• [Given data]
(** *** [add_Frame] on a valid call *)

(** What the loops of [add_Frame] rely on: arrays of equal, non-zero
    length, [to] indices inside the new frame, [from] indices inside the
    previous frame [prev], whose trajectory ids exist. *)
Record valid_call (ti : TrajIndex) (frame_size : nat)
    (distances : list Q) (p_from p_to : list nat) (prev : list nat) : Prop := {
  vc_sizes1 : length distances = length p_from;
  vc_sizes2 : length p_from = length p_to;
  vc_nonempty : p_to ≠ [];
  vc_to : Forall (λ t, t < frame_size) p_to;
  vc_prev : last (pos2tr ti) = Some prev;
  vc_from : Forall (λ f, f < length prev) p_from;
  vc_trajs : Forall (λ tr, tr < length (tr2pos ti)) prev
}.

Lemma add_Frame_done ti frame_size distances p_from p_to prev :
  valid_call ti frame_size distances p_from p_to prev →
  ∃ st1,
    link_inv prev (tr2pos ti) frame_size
             (greedy (sort (make_links distances p_from p_to))) st1 ∧
    add_Frame ti frame_size distances p_from p_to =
      Done {| tr2pos := trajs (start_loop (nbFrames ti) st1);
              pos2tr := pos2tr ti ++ [cur (start_loop (nbFrames ti) st1)] |}.
Proof.
  intros V. unfold add_Frame.
  rewrite (vc_sizes1 _ _ _ _ _ _ V), (vc_sizes2 _ _ _ _ _ _ V), !Nat.eqb_refl.
  simpl.
  destruct (max_element p_to) as [m|] eqn:Hm.
  2:{ apply max_element_None in Hm. by destruct (vc_nonempty _ _ _ _ _ _ V). }
  apply max_element_spec in Hm as [Hm _].
  pose proof (vc_to _ _ _ _ _ _ V) as Hto.
  rewrite Forall_forall in Hto. apply Hto in Hm.
  replace (frame_size <=? m) with false by (symmetry; apply Nat.leb_gt; lia).
  rewrite (vc_prev _ _ _ _ _ _ V).
  destruct (link_loop_inv prev (tr2pos ti) frame_size (vc_trajs _ _ _ _ _ _ V)
              (sort (make_links distances p_from p_to)) []
              (st0 prev (tr2pos ti) frame_size)) as (st1 & Hl & I).
  - apply link_inv_init.
  - rewrite sort_perm.
    apply (make_links_range (λ f, f < length prev) (λ t, t < frame_size));
      [apply V | rewrite Forall_forall; apply Hto].
  - exists st1. split; [exact I|].
    unfold st0 in Hl. by rewrite Hl.
Qed.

• [Your objective] Beginning with the first line above, could you copy every line exactly, up to and including the one with "previous frame [prev], whose"?

• [Result for this exercise]
(** *** [add_Frame] on a valid call *)

(** What the loops of [add_Frame] rely on: arrays of equal, non-zero
    length, [to] indices inside the new frame, [from] indices inside the
    previous frame [prev], whose trajectory ids exist. *)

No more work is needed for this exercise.